Historical Figures

Raoul Glaber, the historian of the year one thousand


The life of chronicler Raoul Glaber (Rodulfus Glaber dit le Chauve), a Burgundian monk born at the end of the 10th century, remains little known. His name and personality are nonetheless a subject of controversy among historians. Associated by romantic historiography and by Michelet with the so-called "terrors of the Year One Thousand", he was also presented as a jovial and undisciplined monk but also as a fine scholar, author of poetry and theologian, very attached to the reform monasticism of which Cluny wants to be the spearhead.
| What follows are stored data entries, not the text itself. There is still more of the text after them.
(** ** Following the tail *)

(** The loop's local [lastScheduled] with what it works on.  Two records of
    what [Schedule] did: [tf_handed], the jobs its calls added, and
    [tf_accepted], the ranges it accepted with the chain height it saw. *)
Record TailFollow (V U : Type) := mkTailFollow {
  tf_orch : Orchestrator V;
  tf_fetcher : Fetcher U;
  tf_lastScheduled : Z;
  tf_handed : list FetchJob;
  tf_accepted : list (Z * Z * Z)
}.
Arguments mkTailFollow {V U}.
Arguments tf_orch {V U}.
Arguments tf_fetcher {V U}.
Arguments tf_lastScheduled {V U}.
Arguments tf_handed {V U}.
Arguments tf_accepted {V U}.

(** One tick: the node's answer, the error of the context, and what other
    goroutines do between the loop's reads: the Orchestrator's loop after the new
    head was dispatched and again before [Schedule], and the Fetcher's workers. *)
Record TailEnv (V U : Type) := mkTailEnv {
  te_tip : result GoErr Z;
  te_ctxErr : GoErr;
  te_afterHead : GoM (Orchestrator V) unit;
  te_beforeSchedule : GoM (Orchestrator V) unit;
  te_workers : GoM (Fetcher U) unit
}.
Arguments mkTailEnv {V U}.
Arguments te_tip {V U}.
Arguments te_ctxErr {V U}.
Arguments te_afterHead {V U}.
Arguments te_beforeSchedule {V U}.
Arguments te_workers {V U}.

Section tail.
Context {V U : Type} {OW : OrchWorld V}.
Local Abbreviation M := (GoM (TailFollow V U)).
Implicit Types (t : TailFollow V U) (env : TailEnv V U).

Definition tfOrch {A} (m : GoM (Orchestrator V) A) : M A :=
zoom tf_orch (λ o t, mkTailFollow o (tf_fetcher t) (tf_lastScheduled t) (tf_handed t) (tf_accepted t)) m.
Definition tfFetcher {A} (m : GoM (Fetcher U) A) : M A :=
zoom tf_fetcher (λ f t, mkTailFollow (tf_orch t) f (tf_lastScheduled t) (tf_handed t) (tf_accepted t)) m.

(** [tickerInterval] and [schedulingWindow] of [continuousTailFollow]. *)
Definition tickerInterval (chainID : Z) : Z := if chainID =? 31337 then 100000000 else 500000000.
Definition schedulingWindow (chainID : Z) : Z := if chainID =? 31337 then 100 else 10.

(** [fetcher.Schedule], which reads the snapshot's [LatestHeight] itself, and
  the advance of [lastScheduled] when it returns no error. *)
Definition tailSchedule env (nextBlock aggressiveTarget : Z) : M unit :=
tfOrch (te_beforeSchedule env);;
tfFetcher (te_workers env);;
snap ← tfOrch GetSnapshot;
before ← gets (λ t, length (fe_jobs (tf_fetcher t)));
err ← tfFetcher (Schedule (cs_LatestHeight snap) (te_ctxErr env) nextBlock aggressiveTarget);
modify (λ t, mkTailFollow (tf_orch t) (tf_fetcher t) (tf_lastScheduled t)
               (tf_handed t ++ drop before (fe_jobs (tf_fetcher t)))%list (tf_accepted t));;
match err with
| None =>
  modify (λ t, mkTailFollow (tf_orch t) (tf_fetcher t) aggressiveTarget (tf_handed t)
                 (tf_accepted t ++ [(nextBlock, aggressiveTarget, SafeUint64ToInt64 (cs_LatestHeight snap))])%list)
| Some _ => mret tt
end.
Raoul Glaber, an eventful life

Probably the illegitimate child of a cleric or a monk, placed as an oblate in the priory of Saint Léger de Champeaux, his life is the site of chronic instability. Raoul Galber himself does not present himself as a model monk and he does not seek to be one. Little diligent, renowned for his outspokenness and for standing up to his superiors, he was regularly expelled from monasteries. He resides in particular in Saint Germain d'Auxerre where he receives a solid training, in Moutier-en-Puisaye but especially in Cluny. However, he made an important meeting with the Abbot of Saint-Bénigne de Dijon:the reformer Guillaume de Volpiano, a disciple of Maïeul de Cluny and who took him under his protection.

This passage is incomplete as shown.